In the listing that follows, locate the line containing "(** Nothing while" and the line containing "Some match flush with". Retype exactly those two lines and every line between them, and nothing more.

=== Provided material ===

(* ===== verification/DiagnosticAudit.v ===== *)
(** * The audit of the diagnostic journal

    Models [src/src/diagnostics/delivery.rs], [diagnostics/audit.rs],
    [diagnostics/ledger.rs] and [diagnostics/sessions.rs]: the receipt of a delivery,
    the counts over the records of the journal, the comparison of session
    reports with the evidence of deliveries, and the table of sessions. *)
From Stdlib Require Import Ascii String ZArith Lia Permutation Sorted.
From stdpp Require Import base numbers list gmap strings sorting.
From S2P Require Import Prelude Order Text Collections QueryShape Hierarchy Hits Journal.

Open Scope Z_scope.

(** ** Delivery *)

(** One call of [write]: a count of bytes, an interruption or a failure. *)
Inductive WriteEvent := Wrote (count : nat) | Interrupted | Refused (broken_pipe : bool).
Inductive FlushEvent := Flushed (now_micros : Z) | FlushRefused (broken_pipe : bool).
Definition receipt_of (tokens prepared accepted : nat) (complete : bool) (completed : option Z) (failure : option DeliveryFailure) :
    DeliveryReceipt := MkReceipt tokens prepared accepted complete completed failure.
(** Nothing while the writer blocks; a count is at most what it was given. *)
Fixpoint emit_loop (writes : list WriteEvent) (flush : FlushEvent) (tokens prepared accepted : nat) : option DeliveryReceipt :=
  if (accepted <? prepared)%nat then
    match writes with
    | [] => None
    | Wrote O :: _ => Some (receipt_of tokens prepared accepted false None (Some WriteZero))
    | Wrote count :: writes => emit_loop writes flush tokens prepared (accepted + Nat.min count (prepared - accepted))
    | Interrupted :: writes => emit_loop writes flush tokens prepared accepted
    | Refused broken :: _ =>
        Some (receipt_of tokens prepared accepted false None (Some (if broken then BrokenPipe else Write)))
    end
  else
    Some match flush with
         | Flushed now => receipt_of tokens prepared accepted true (Some now) None
         | FlushRefused broken => receipt_of tokens prepared accepted false None (Some (if broken then BrokenPipe else Flush))
         end.
Definition emit_response (tokens : nat) (response : str) (writes : list WriteEvent) (flush : FlushEvent) : option DeliveryReceipt :=
  emit_loop writes flush tokens (length response) 0.

(** ** The ledger *)

Record ObservationLedger := MkLedger {
  ol_available : bool;
  ol_changed_preimage_files : Z;
  ol_preimage_metadata_surfaced : Z;
  ol_preimage_source_viewed : Z;
  ol_changed_spans : Z;
  ol_changed_spans_metadata_surfaced : Z;
  ol_changed_spans_source_viewed : Z;
  ol_additions_without_preimages : Z;
  ol_coverage_changes : Z;
  ol_uncertain_correspondence : Z;
  ol_incomplete_publication_windows : Z;
  ol_incomplete_change_details : Z;
  ol_sessions_without_repository_identity : Z;
}.
Definition no_ledger : ObservationLedger := MkLedger false 0 0 0 0 0 0 0 0 0 0 0 0.
(** The counters that one part of a report adds. *)
Definition add_ledger (a b : ObservationLedger) : ObservationLedger :=
  MkLedger (ol_available a || ol_available b) (ol_changed_preimage_files a + ol_changed_preimage_files b)
    (ol_preimage_metadata_surfaced a + ol_preimage_metadata_surfaced b)
    (ol_preimage_source_viewed a + ol_preimage_source_viewed b) (ol_changed_spans a + ol_changed_spans b)
    (ol_changed_spans_metadata_surfaced a + ol_changed_spans_metadata_surfaced b)
    (ol_changed_spans_source_viewed a + ol_changed_spans_source_viewed b)
    (ol_additions_without_preimages a + ol_additions_without_preimages b)
    (ol_coverage_changes a + ol_coverage_changes b) (ol_uncertain_correspondence a + ol_uncertain_correspondence b)
    (ol_incomplete_publication_windows a + ol_incomplete_publication_windows b)
    (ol_incomplete_change_details a + ol_incomplete_change_details b)
    (ol_sessions_without_repository_identity a + ol_sessions_without_repository_identity b).
Definition sum_ledger {A} (f : A → ObservationLedger) (l : list A) : ObservationLedger :=
  foldl (λ acc x, add_ledger acc (f x)) no_ledger l.
Definition one_if (b : bool) : Z := if b then 1 else 0.
Definition count_of (v : Json) : Z := default 0 (as_u64 v).
Definition saturating_mul (a b : Z) : Z := Z.min U64_MAX (a * b).
(** [value[index]] of an array. *)
Definition nth_value (v : Json) (i : nat) : Json := match v with JArr l => default JNull (l !! i) | _ => JNull end.
Definition is_str (v : Json) (s : string) : bool := match v with JStr x => x =s lit s | _ => false end.
Definition is_bool (v : Json) (b : bool) : bool := match v with JBool x => Bool.eqb x b | _ => false end.
Definition jget (v : Json) (key : string) : option Json := match v with JObj m => obj_get m (lit key) | _ => None end.

Section Ledger.
Context `{EventFormat}.

(** A span of a changed source and the evidence around it. *)
Definition overlaps (start end_ : Z) (i : EmittedIdentity) : bool := (ei_start_byte i <? end_) && (start <? ei_end_byte i).
Definition compare_span (preimage : Json) (evidence : list EmittedIdentity) : ObservationLedger :=
  let span := default preimage (jget preimage "span") in
  match as_u64 (jindex span "start"), as_u64 (jindex span "end") with
  | Some start, Some end_ =>
      if end_ <=? start then no_ledger
      else
        let near := List.filter (overlaps start end_) evidence in
        MkLedger false 0 0 0 1 (one_if (existsb (λ i, negb (ei_source_body i)) near)) (one_if (existsb ei_source_body near))
          0 0 0 0 0 0
  | _, _ => no_ledger
  end.
(** The deliveries of a session within its interval. *)
Definition in_interval (session report : Json) (e : RequestEvent) : bool :=
  let start := saturating_mul (count_of (nth_value (jindex report "before_capture_interval") 0)) 1000 in
  let end_ := saturating_mul (default (U64_MAX / 1000) (as_u64 (nth_value (jindex report "after_capture_interval") 1))) 1000 in
  bool_decide (cx_session (ev_context e) = as_str (jindex session "session")) &&
  (start <=? cx_created_unix_micros (ev_context e)) &&
  match ev_receipt e ≫= rc_completed_unix_micros with Some completed => completed <=? end_ | None => false end.
Definition shows (repository : option str) (path revision : str) (i : EmittedIdentity) : bool :=
  bool_decide (repository = Some (default (ei_repository i) (ei_owner_root i))) && (ei_path i =s path) &&
  (ei_content_revision i =s revision).
Definition evidence_for (session report : Json) (repository : option str) (path revision : str)
    (deliveries : list RequestEvent) : list EmittedIdentity :=
  List.filter (shows repository path revision) (concat (ev_emitted <$> List.filter (in_interval session report) deliveries)).
(** A counter of the details that are missing. *)
Definition missing_details (n : Z) : ObservationLedger := MkLedger false 0 0 0 0 0 0 0 0 0 0 n 0.
Definition fact_ledger (fact : Json) : ObservationLedger :=
  let uncertain :=
    match as_str (jindex fact "correspondence") with
    | Some s => contains (lit "uncertain") s || contains (lit "candidate") s
    | None => false
    end in
  MkLedger false 0 0 0 0 0 0 0 0 (one_if uncertain) 0 (one_if (is_bool (jindex fact "candidates_truncated") true)) 0.
Definition change_ledger (session report : Json) (repository : option str) (deliveries : list RequestEvent) (change : Json) :
    ObservationLedger :=
  let category := jindex change "category" in
  let details :=
    missing_details (count_of (jindex (jindex change "source_changes") "truncated") +
                     count_of (jindex (jindex change "occurrences") "truncated")) in
  if is_str category "addition_without_preimage" then add_ledger details (MkLedger false 0 0 0 0 0 0 1 0 0 0 0 0)
  else
    let details :=
      if is_str category "coverage_change" || is_str category "ignored_or_excluded"
      then add_ledger details (MkLedger false 0 0 0 0 0 0 0 1 0 0 0 0) else details in
    match as_str (jindex change "path"), as_str (jindex change "before_revision") with
    | Some path, Some revision =>
        let matches := evidence_for session report repository path revision deliveries in
        let viewed := existsb (λ i, ei_source_body i && (ei_start_byte i <? ei_end_byte i)) matches in
        let details :=
          add_ledger details
            (MkLedger false 1 (one_if (existsb (λ i, negb (ei_source_body i)) matches)) (one_if viewed) 0 0 0 0 0 0 0 0 0) in
        let details :=
          match as_array (jindex (jindex change "source_changes") "changes") with
          | Some changes => add_ledger details (sum_ledger (λ c, compare_span (jindex c "before") matches) changes)
          | None => details
          end in
        match as_array (jindex (jindex change "occurrences") "changes") with
        | Some facts => add_ledger details (sum_ledger fact_ledger facts)
        | None => details
        end
    | _, _ => details
    end.
Definition session_ledger (deliveries : list RequestEvent) (session : Json) : ObservationLedger :=
  let report := jindex session "report" in
  match report with
  | JNull => no_ledger
  | _ =>
      let repository := match as_str (jindex report "repository") with Some [] | None => None | Some root => Some root end in
      let ledger :=
        MkLedger true 0 0 0 0 0 0 0 0 0 (one_if (is_bool (jindex (jindex report "publication_observations") "complete") false))
          (one_if (bool_decide (repository = None)) + count_of (jindex report "changes_truncated") +
           count_of (jindex report "publication_observations_truncated"))
          (one_if (bool_decide (repository = None))) in
      match as_array (jindex report "changes") with
      | Some changes => add_ledger ledger (sum_ledger (change_ledger session report repository deliveries) changes)
      | None => ledger
      end
  end.
Definition compare (sessions : Json) (deliveries : list RequestEvent) : ObservationLedger :=
  match as_array (jindex sessions "sessions") with
  | Some sessions => sum_ledger (session_ledger deliveries) sessions
  | None => no_ledger
  end.
End Ledger.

===

#### Result for this task
(** Nothing while the writer blocks; a count is at most what it was given. *)
Fixpoint emit_loop (writes : list WriteEvent) (flush : FlushEvent) (tokens prepared accepted : nat) : option DeliveryReceipt :=
  if (accepted <? prepared)%nat then
    match writes with
    | [] => None
    | Wrote O :: _ => Some (receipt_of tokens prepared accepted false None (Some WriteZero))
    | Wrote count :: writes => emit_loop writes flush tokens prepared (accepted + Nat.min count (prepared - accepted))
    | Interrupted :: writes => emit_loop writes flush tokens prepared accepted
    | Refused broken :: _ =>
        Some (receipt_of tokens prepared accepted false None (Some (if broken then BrokenPipe else Write)))
    end
  else
    Some match flush with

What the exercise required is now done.